According to the Center for American Progress, women hold only 14.6 percent of executive officer positions, 8.1 percent of top-earning positions and 4.6 percent of Fortune 500 CEO positions. With that said, it’s no surprise that there is an ongoing discussion – one that has taken a front seat in recent years – about how companies can encourage women to pursue high-level career opportunities and better attract, retain and—most importantly—advance female talent.
The current state of women in the workplace was the topic of a recent event held by the New York City Chapter of Young Professionals in Energy (YPE). Featuring an interactive panel discussion between women in executive roles in the energy sector, the speakers delved into key issues for women in the industry and beyond, ranging from the myth of the linear career path to the need for increased STEM education resources.
The Corporate Jungle Gym
Generally, women face both internal and external pressure to follow a “straight” path in the business world without straying from that route for any reason—the most notable being to start a family. The panelists agreed that the idea of career advancement always being linear is nothing short of a myth—their career paths have each been a testament to that.
As stated by panelist Claire Broido Johnson, chief of new markets and services at Next Step Living and SunEdison co-founder, “The corporate world can be better compared to a jungle gym than a ladder, as there is no single, correct way to advance upwards.”
Claire also stressed the importance of valuing each stepping-stone of a career path, and keeping experiences in a “toolbox” for use later in life. These tools will prove valuable when pursuing a new career or opportunity to advance.
Women in STEM
A key focus of the conversation was the lack of women in the science, technology, engineering and math (STEM) fields and what can be done to increase the presence of women in STEM. Panelist Stefanie Matteson, vice president at Antenna Group, brought up the push for science education in our country for both male and female students in 1957, after the Soviet Union launched Sputnik and the government felt that America was falling behind. The panelists discussed how a similar push would be beneficial today for enhancing the involvement of women in STEM fields. Climate change could be the driver needed to spark this movement, as the U.S. government is seeking the increased resources required to redesign the country’s energy infrastructure.
“The Confidence Gap”
The discussion continually tied back to the influence of a single factor on a woman’s success: confidence. Evidence has shown that women tend to be less self-assured than men – as cited in The Atlantic’s 2014 article “The Confidence Gap,” which was referenced in the discussion by panelist Genevieve Rose Sherman, assistant director of commercial and industrial programs at the Connecticut Clean Energy & Finance Authority. Genevieve brought up a compelling point: Women often feel the need to have all of their bases covered in order to feel confident and ensure that they will not be caught off guard, whereas men have demonstrated a greater ability to speak assertively on a subject without having extensive background knowledge. Women need to let go of this restraint in order to achieve a greater degree of success.

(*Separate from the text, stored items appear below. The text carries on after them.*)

(** * Artwork Review SOP: validator and table renderer (sop_single.py)

    A shallow embedding of [sop_single.py] and the properties of its
    validation and rendering pipeline.

    Text is modelled as [string], the UTF-8 bytes of a Python [str]; the
    emoji of the lookup tables are therefore multi-byte literals.  Python's
    [str.strip], [str.upper] and the [\d] class of [re] consult the Unicode
    database; they are modelled on the ASCII range, which contains every key
    of the lookup tables and every value a schema-valid document can give
    to a region label.  Bytes above 127 are left unchanged by [upper], are
    not whitespace and are not digits; Python differs on text outside
    ASCII, where it trims further spaces, counts further digits and
    upper-cases a few letters into ASCII ones. *)

From Stdlib Require Import String Ascii List Bool Arith ZArith Lia.
From Stdlib Require Import Sorting.Sorted Sorting.Permutation.
From Stdlib Require Import Numbers.DecimalString Floats.SpecFloat.
Import ListNotations.
Open Scope string_scope.

(* ================================================================== *)
(** ** Python string built-ins *)

Module Py.

(** [str.isspace] on one ASCII character: TAB, LF, VT, FF, CR, the four
    separators FS, GS, RS, US, and the space. *)
Definition is_space (c : ascii) : bool :=
  let n := nat_of_ascii c in
  ((9 <=? n) && (n <=? 13) || (28 <=? n) && (n <=? 32))%nat.

Fixpoint lstrip (s : string) : string :=
  match s with
  | String c s' => if is_space c then lstrip s' else s
  | EmptyString => EmptyString
  end.

(** Trailing whitespace: a character is dropped when it is whitespace
    and everything after it has been dropped. *)
Fixpoint rstrip (s : string) : string :=
  match s with
  | String c s' =>
      match rstrip s' with
      | EmptyString => if is_space c then EmptyString else String c EmptyString
      | t => String c t
      end
  | EmptyString => EmptyString
  end.

(** [s.strip()] *)
Definition strip (s : string) : string := rstrip (lstrip s).

Definition upper_char (c : ascii) : ascii :=
  let n := nat_of_ascii c in
  if ((97 <=? n) && (n <=? 122))%nat then ascii_of_nat (n - 32) else c.

(** [s.upper()] *)
Fixpoint upper (s : string) : string :=
  match s with
  | String c s' => String (upper_char c) (upper s')
  | EmptyString => EmptyString
  end.

(** [s.replace(c, "")] for a one-character [c]. *)
Fixpoint remove_char (c : ascii) (s : string) : string :=
  match s with
  | String d s' =>
      if Ascii.eqb d c then remove_char c s' else String d (remove_char c s')
  | EmptyString => EmptyString
  end.

(** [sep.join(parts)] *)
Fixpoint join (sep : string) (parts : list string) : string :=
  match parts with
  | [] => EmptyString
  | [p] => p
  | p :: rest => p ++ sep ++ join sep rest
  end.

(** [str(n)] for an [int]. *)
Definition str_int (z : Z) : string := NilZero.string_of_int (Z.to_int z).

(** A [dict] with string keys, in insertion order. *)
Definition dict (V : Type) : Type := list (string * V).

(** [d.get(k)] *)
Fixpoint get {V : Type} (d : dict V) (k : string) : option V :=
  match d with
  | [] => None
  | (k', v) :: d' => if String.eqb k k' then Some v else get d' k
  end.

(** [d.get(k, default)] *)
Definition get_default {V : Type} (d : dict V) (k : string) (default : V) : V :=
  match get d k with
  | Some v => v
  | None => default
  end.

(** [k in d] *)
Definition contains {V : Type} (d : dict V) (k : string) : bool :=
  match get d k with
  | Some _ => true
  | None => false
  end.

(** The newline character. *)
Definition nl : string := String (ascii_of_nat 10) EmptyString.

(** A byte that continues a UTF-8 sequence (binary 10xxxxxx). *)
Definition is_continuation (c : ascii) : bool :=
  let n := nat_of_ascii c in ((128 <=? n) && (n <=? 191))%nat.

(** [len(s)]: the number of code points. *)
Fixpoint len (s : string) : nat :=
  match s with
  | String c s' => if is_continuation c then len s' else S (len s')
  | EmptyString => 0
  end.

(** [list(s)]: the one-character strings of [s]. *)
Fixpoint chars (s : string) : list string :=
  match s with
  | String c s' =>
      match chars s' with
      | t :: rest =>
          match t with
          | String d _ =>
              if is_continuation d then String c t :: rest
              else String c EmptyString :: t :: rest
          | EmptyString => String c EmptyString :: rest
          end
      | [] => [String c EmptyString]
      end
  | EmptyString => []
  end.

(** [s.startswith(p)] *)
Fixpoint startswith (p s : string) : bool :=
  match p, s with
  | EmptyString, _ => true
  | String a p', String b s' => Ascii.eqb a b && startswith p' s'
  | String _ _, EmptyString => false
  end.

(** [p in s] for two strings. *)
Fixpoint is_substring (p s : string) : bool :=
  startswith p s ||
  match s with
  | String _ s' => is_substring p s'
  | EmptyString => false
  end.

(** Exceptions raised by the modelled code. *)
Inductive exn : Type :=
| ValueError (msg : string)
| KeyError
| TypeError
| IndexError
| AttributeError.

Inductive result (A : Type) : Type :=
| Ok (a : A)
| Raise (e : exn).
Arguments Ok {A} a.
Arguments Raise {A} e.

Definition bind {A B : Type} (m : result A) (f : A -> result B) : result B :=
  match m with
  | Ok a => f a
  | Raise e => Raise e
  end.

(** A [for] loop whose body may raise: the state is threaded through
    the iterations, the first exception ends the loop. *)
Fixpoint for_each {A S : Type} (body : S -> A -> result S) (xs : list A) (st : S)
  : result S :=
  match xs with
  | [] => Ok st
  | x :: xs' => bind (body st x) (for_each body xs')
  end.

End Py.

Notation "x <- m ;; k" := (Py.bind m (fun x => k))
  (at level 61, m at next level, right associativity).

(* ================================================================== *)
(** ** Parsed documents: the values [json.loads] returns *)

Module Json.
Import Py.
(* ------------------------------------------------------------------ *)
(** ** backend/src/diag/ident.rs *)

Module Ident.

Inductive EgsMode : Type :=
| EGS51
| EGS52
| EGS53
| Unknown (code : Z).

(** [impl From<u16> for EgsMode]: the match arms as written. *)
Definition EgsMode_from (diag_var_code : Z) : EgsMode :=
  if Z.eqb diag_var_code 0x0251 then EGS51
  else if Z.eqb diag_var_code 0x0252 then EGS51
  else if Z.eqb diag_var_code 0x0253 then EGS51
  else Unknown diag_var_code.

Inductive PCBVersion : Type :=
| OnePointOne
| OnePointTwo
| OnePointThree
| PCB_Unknown.

(** [PCBVersion::from_date]. *)
Definition PCBVersion_from_date (w y : Z) : PCBVersion :=
  if (w =? 49) && (y =? 21) then OnePointOne
  else if (w =? 27) && (y =? 22) then OnePointTwo
  else if (w =? 49) && (y =? 22) then OnePointThree
  else PCB_Unknown.

(** [fn bcd_decode_to_int(u: u8) -> u32 { 10 * (u as u32 / 16) + (u as u32 % 16) }] *)
Definition bcd_decode_to_int (u : Z) : Z :=
  10 * (u / 16) + (u mod 16).

Record IdentData : Type := {
  egs_mode : EgsMode;
  board_ver : PCBVersion;
  manf_day : Z;
  manf_month : Z;
  manf_year : Z;
  hw_week : Z;
  hw_year : Z;
  sw_week : Z;
  sw_year : Z
}.

(** The fields of the library's [DaimlerEcuIdent] that [query_ecu_data] reads. *)
Record DaimlerEcuIdent : Type := {
  diag_info_id : Z;
  ecu_production_day : Z;
  ecu_production_month : Z;
  ecu_production_year : Z;
  ecu_hw_build_week : Z;
  ecu_hw_build_year : Z;
  ecu_sw_build_week : Z;
  ecu_sw_build_year : Z
}.

(** The body of the closure of [query_ecu_data]. *)
Definition ident_data_of (ident : DaimlerEcuIdent) : IdentData := {|
  egs_mode := EgsMode_from (diag_info_id ident);
  board_ver := PCBVersion_from_date (bcd_decode_to_int (ecu_hw_build_week ident))
                                    (bcd_decode_to_int (ecu_hw_build_year ident));
  manf_day := bcd_decode_to_int (ecu_production_day ident);
  manf_month := bcd_decode_to_int (ecu_production_month ident);
  manf_year := bcd_decode_to_int (ecu_production_year ident);
  hw_week := bcd_decode_to_int (ecu_hw_build_week ident);
  hw_year := bcd_decode_to_int (ecu_hw_build_year ident);
  sw_week := bcd_decode_to_int (ecu_sw_build_week ident);
  sw_year := bcd_decode_to_int (ecu_sw_build_year ident)
|}.

End Ident.

(* ------------------------------------------------------------------ *)
(** ** backend/src/hw/firmware.rs *)

Module Firmware.

Definition HEADER_SIZE : nat := 256.
Definition HEADER_MAGIC : list Z := [0x32; 0x54; 0xCD; 0xAB].

(** Little-endian decoding of a byte slice ([endian = "lsb"]). *)
Fixpoint le_decode (bs : list Z) : Z :=
  match bs with
  | [] => 0
  | b :: rest => b + 256 * le_decode rest
  end.

(** [buf[a..b]] *)
Definition slice (a b : nat) (buf : list Z) : list Z :=
  firstn (b - a) (skipn a buf).

(** [FirmwareHeader], 256 bytes ([assert_eq_size!]). The struct has no
    [#[repr(C)]], so the offsets of its fields are the compiler's choice and
    not those of the declaration; the model keeps the 256 bytes the header
    is made of. *)
Record FirmwareHeader : Type := {
  header_bytes : list Z
}.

Playing into the theme of confidence, Claire Broido Johnson stressed the value of sponsorship and mentorship as a means of garnering the support needed in the industry to achieve success. A trusted advisor – whether female or male – plays an integral role in enhancing a woman’s confidence and encouraging grit and perseverance in difficult situations. The panelists agreed on the importance of finding a confidant that you can listen to and trust, as well as the importance of supporting other women and serving as a mentor or sponsor when possible.
The Women in Power agreed that life is not as short as it’s made out to be. They’re a testament to the idea that you can “have it all”—but you don’t need to have it all at the same time, as put by Genevieve Sherman. To achieve this, the panelists stressed the importance of maintaining a work-life balance and reinforced the idea that a job does not always have to take precedence over a personal life to ensure a successful career. For example, having children does not require a halt to a woman’s career, and for those women who do choose to take a break from their careers for any reason, “encore” careers later in life are viable.